What about the fabled CBGB venue on Manhattan’s lower east side? Again, things are well underway by 1975; indeed, key players from the Patti Smith Group, Television, Ramones and so forth are already familiar faces at CBGB by 1974. The Dictators’ “Go Girl Crazy!” is issued in 1975 but much of it sounds uncannily like the stuff which started pouring out of the UK from 1977 onwards.
Punk doesn’t come out of nowhere in 1976, then. The most widely name-checked precursors are the Velvet Underground, the Stooges, New York Dolls, MC5, perhaps the Kinks. Dig a little deeper and you’ll find people referring to the raw, “garage” rock of the Sonics, the Kingsmen and, to give some more obscure examples, the Swamp Rats check out: “No Friend of Mine”) or the Monacles (especially “I Can’t Win”).
Then there’s so-called Krautrock: Neu!’s “After Eight” from 1975, for example, is remarkably close to the overall sound and feel of the UK punk rock which would proliferate around two years later. Meanwhile, punk archivists have uncovered innumerable obscurities in recent years, such as Hollywood Brats’ “Sick On You” from 1973, which are uncannily close to the sound which would predominate in the UK and beyond a few years later.
Dr Feelgood, the Hammersmith Gorillas, Eddie and the Hot Rods – the list of pre-Pistols “proto punk” bands is in fact far too large to cope with for present purposes. In brief, there are countless examples of punk-sounding songs and bands which existed in the years prior to 1976.
‘That’ night in Manchester
Isn’t all this only part of the story, though? Let’s think about the fabled Manchester Free Trade Hall gig of April 1976. The Sex Pistols have drawn some attention from the weekly national music press (NME et al) but are not much established beyond a tiny milieu in London. The likes of the Clash and the Damned are yet to play their first gigs. Those bands, like countless others, will be energised into action by the Sex Pistols: unless we are prepared to discount the proclamations of the actual bands in question, the evidence in this regard is incontrovertible.
In attendance at the Free Trade Hall are individuals who will go on to form Joy Division/New Order, the Smiths, the Fall, Factory records, the Buzzcocks – groups (and a record label) which will gain worldwide fame and epoch-defining status in the coming years and decades.
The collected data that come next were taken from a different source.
(** * avfplayer: the AVF container reader, frame demuxer, palette
    synthesizer, audio track assembler and render pipeline of
    [avfplayer.py], embedded in Rocq.

    Python integers are [Z]; the bytes of a file or of a [np.uint8] array
    are [Byte.byte]; arrays are lists read with [!!] and written with
    [<[i:=x]>]; an exception is the [Err] branch of [result].

    Floating point is idealised: the audio and pixel arithmetic, whose
    inputs are small integers, is carried out in [Q]; the palette, which
    needs [cos], [sin] and [pi], in [R]. Module [B64] evaluates the same
    expressions in binary64 where their inputs are concrete. *)

From Stdlib Require Import ZArith Lia List QArith Qround Qminmax Lqa.
From Stdlib Require Import Reals Lra.
From Stdlib.Strings Require Import Byte.
From Stdlib.Floats Require Import SpecFloat.
From stdpp Require Import base option list.

Local Open Scope Z_scope.

(** ** Exceptions *)

Inductive error : Type :=
| IndexError   (* subscript out of range *)
| ValueError.  (* numpy rejects an argument: a shape that does not
                  broadcast, a negative sample count, no knots *)

Inductive result (A : Type) : Type :=
| Ok (a : A)
| Err (e : error).
Arguments Ok {A} a.
Arguments Err {A} e.

#[global] Instance result_ret : MRet result := λ A a, Ok a.
#[global] Instance result_bind : MBind result := λ A B f m,
  match m with
  | Ok a => f a
  | Err e => Err e
  end.

(** ** Python sequences *)

Definition len {A} (l : list A) : Z := Z.of_nat (length l).

(** [l[lo:hi]] for non-negative bounds: a bound past the end is clipped,
    never an error. *)
Definition slice {A} (l : list A) (lo hi : Z) : list A :=
  take (Z.to_nat (hi - lo)) (drop (Z.to_nat lo) l).

(** [l[i]]: a negative subscript counts from the end; anything outside
    the sequence raises. *)
Definition getitem {A} (l : list A) (i : Z) : result A :=
  let j := if decide (i < 0) then i + len l else i in
  if decide (0 <= j) then
    match l !! Z.to_nat j with
    | Some x => Ok x
    | None => Err IndexError
    end
  else Err IndexError.

(** [l[i] = x] on an array. *)
Definition setitem {A} (l : list A) (i : Z) (x : A) : result (list A) :=
  let j := if decide (i < 0) then i + len l else i in
  if decide (0 <= j < len l) then Ok (<[Z.to_nat j := x]> l)
  else Err IndexError.

(** [range(lo, hi)] and [range(n)] *)
Definition range_from (lo hi : Z) : list Z :=
  (λ i : nat, lo + Z.of_nat i) <$> seq 0 (Z.to_nat (hi - lo)).

Definition range (n : Z) : list Z := range_from 0 n.

(** [for y in ys: s = body(y, s)], an exception in the body ends the loop. *)
Fixpoint for_in {S} (ys : list Z) (body : Z → S → result S) (s : S)
  : result S :=
  match ys with
  | [] => Ok s
  | y :: ys' => s' ← body y s; for_in ys' body s'
  end.

(** ** Constants *)

Definition WIDTH : Z := 160.
Definition HEIGHT : Z := 192.
Definition FRAME_SIZE_BYTES : Z := 8704.
Definition HEADER_SIZE : Z := 8192.

(** ** Container reader ([_load_process_full], step 1) *)

(** [f.seek(HEADER_SIZE)] when the size is not a multiple of the frame
    size, then [f.read()]: seeking past the end of a short file is allowed
    and the read then returns no bytes. *)
Definition read_raw (file : list byte) : list byte :=
  let size := len file in
  if decide (size mod FRAME_SIZE_BYTES ≠ 0) then drop (Z.to_nat HEADER_SIZE) file
  else file.

(** ** Frame demuxer: video *)

Abbreviation matrix := (list (list byte)).

(** [v[y] = np.frombuffer(src, dtype=np.uint8)] on a matrix whose rows are
    40 wide: a 40-byte source is copied, a 1-byte source is broadcast, any
    other length cannot be broadcast. *)
Definition set_row (v : matrix) (y : Z) (src : list byte) : result matrix :=
  if decide (len src = 40) then setitem v y src
  else if decide (len src = 1) then
    b ← getitem src 0; setitem v y (replicate 40 b)
  else Err ValueError.

Definition video_body (chunk : list byte) (b : Z) (v : matrix) : result matrix :=
  let bb := b * 128 in
  let y := b * 3 in
  v ← set_row v y (slice chunk (bb + 1) (bb + 41));
  v ← set_row v (y + 1) (slice chunk (bb + 45) (bb + 85));
  set_row v (y + 2) (slice chunk (bb + 88) (bb + 128)).

Definition extract_video (chunk : list byte) : result matrix :=
  let v := replicate (Z.to_nat HEIGHT) (replicate 40 x00) in
  for_in (range 64) (video_body chunk) v.

(** ** Frame demuxer: audio *)

(** [for y in ys: if guard: break; ...]: the body answers [None] when it
    breaks, which both tap loops do before touching the state. *)
Fixpoint for_in_break {S} (ys : list Z) (body : Z → S → result (option S))
  (s : S) : result S :=
  match ys with
  | [] => Ok s
  | y :: ys' =>
      r ← body y s;
      match r with
      | Some s' => for_in_break ys' body s'
      | None => Ok s
      end
  end.

(** The cursor [ptr] and the tap array [ac]; [written] is a ghost log of
    the subscripts of [ac] assigned so far, latest first. *)
Record tap_state : Type := TapState {
  ptr : Z;
  ac : list byte;
  written : list Z
}.

(** [np.full(512, 50, dtype=np.uint8)] holds the byte 0x32 = 50. *)
Definition silence : byte := x32.

Definition byte_val (b : byte) : Z := Z.of_N (Byte.to_N b).

(** [ac[i] = chunk[src]] *)
Definition tap (chunk : list byte) (i src : Z) (s : tap_state)
  : result tap_state :=
  b ← getitem chunk src;
  a ← setitem (ac s) i b;
  Ok {| ptr := ptr s; ac := a; written := i :: written s |}.

(** [ptr += n] *)
Definition advance (n : Z) (s : tap_state) : tap_state :=
  {| ptr := ptr s + n; ac := ac s; written := written s |}.

Definition phase1_body (chunk : list byte) (off1 off2 : Z) (y : Z)
  (s : tap_state) : result (option tap_state) :=
  let p := ptr s in
  if decide (p + 9 >= len chunk) then Ok None
  else
    s ← tap chunk y p s;
    s ← tap chunk (y + off1) (p + 1) s;
    s ← tap chunk (y + 32 + off1) (p + 2) s;
    s ← tap chunk (y + 64 + off1) (p + 3) s;
    s ← tap chunk (y + 96 + off1) (p + 4) s;
    s ← tap chunk (y + 128 + off1) (p + 5) s;
    s ← tap chunk (y + 160 + off1) (p + 6) s;
    s ← tap chunk (y + off2) (p + 7) s;
    s ← tap chunk (y + 32 + off2) (p + 8) s;
    Ok (Some (advance 10 s)).

Definition phase2_body (chunk : list byte) (is_pal : bool) (off2 : Z) (y : Z)
  (s : tap_state) : result (option tap_state) :=
  if decide (ptr s >= len chunk) then Ok None
  else
    s ← tap chunk (y + 32) (ptr s) s;
    let s := advance 1 s in
    if is_pal then
      s ← (if decide (ptr s < len chunk) then
             s ← tap chunk (y + 64 + off2) (ptr s) s; Ok (advance 1 s)
           else Ok s);
      Ok (Some (advance 8 s))
    else Ok (Some (advance 9 s)).

Definition phase3 (chunk : list byte) (s : tap_state) : result tap_state :=
  if decide (ptr s < len chunk) then tap chunk 51 (ptr s) s else Ok s.

Definition offsets (is_pal : bool) : Z * Z :=
  if is_pal then (120, 52) else (70, 52).

Definition audio_len (is_pal : bool) : Z := if is_pal then 312 else 262.

(** The three tap loops on one chunk, from [ptr = 8192; ac = np.full(...)]
    up to, and not including, the truncation [ac[:audio_len]]. *)
Definition tap_algorithm (is_pal : bool) (chunk : list byte)
  : result tap_state :=
  let '(off1, off2) := offsets is_pal in
  let s := {| ptr := 8192; ac := replicate 512 silence; written := [] |} in
  s ← for_in_break (range 32) (phase1_body chunk off1 off2) s;
  s ← for_in_break (range 19) (phase2_body chunk is_pal off2) s;
  phase3 chunk s.

Definition extract_audio (is_pal : bool) (chunk : list byte)
  : result (list byte) :=
  s ← tap_algorithm is_pal chunk;
  Ok (slice (ac s) 0 (audio_len is_pal)).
If 1976 in general and the Manchester Free Trade Hall gig in particular were just random points on a lengthy continuum, we wouldn’t speak of “pre-punk” and “post-punk” in the way that we do. If the Sex Pistols et al hadn’t brought such a “shock of the new” to 1976, the vernacular claims to individual transformation wouldn’t be so overwhelmingly common. Punk happened; you only have to listen to people talking about it to realise that.
This doesn’t mean that there were no precedents for the “class of ’76” – we have seen above that there certainly were. But none of these quite matches the impact of the Sex Pistols and most don’t come anywhere near. Take The Monks: thanks to the internet, this band have become an “obvious” reference point for those who want to note the pre-Pistols existence of snotty lyrics, aggressive music and, in short, a certain aesthetic of negativity. The thing is, though, even though the Sex Pistols may not have sold all that many records relatively speaking, their sales nevertheless dwarf those of a band like the Monks, as does their cultural impact.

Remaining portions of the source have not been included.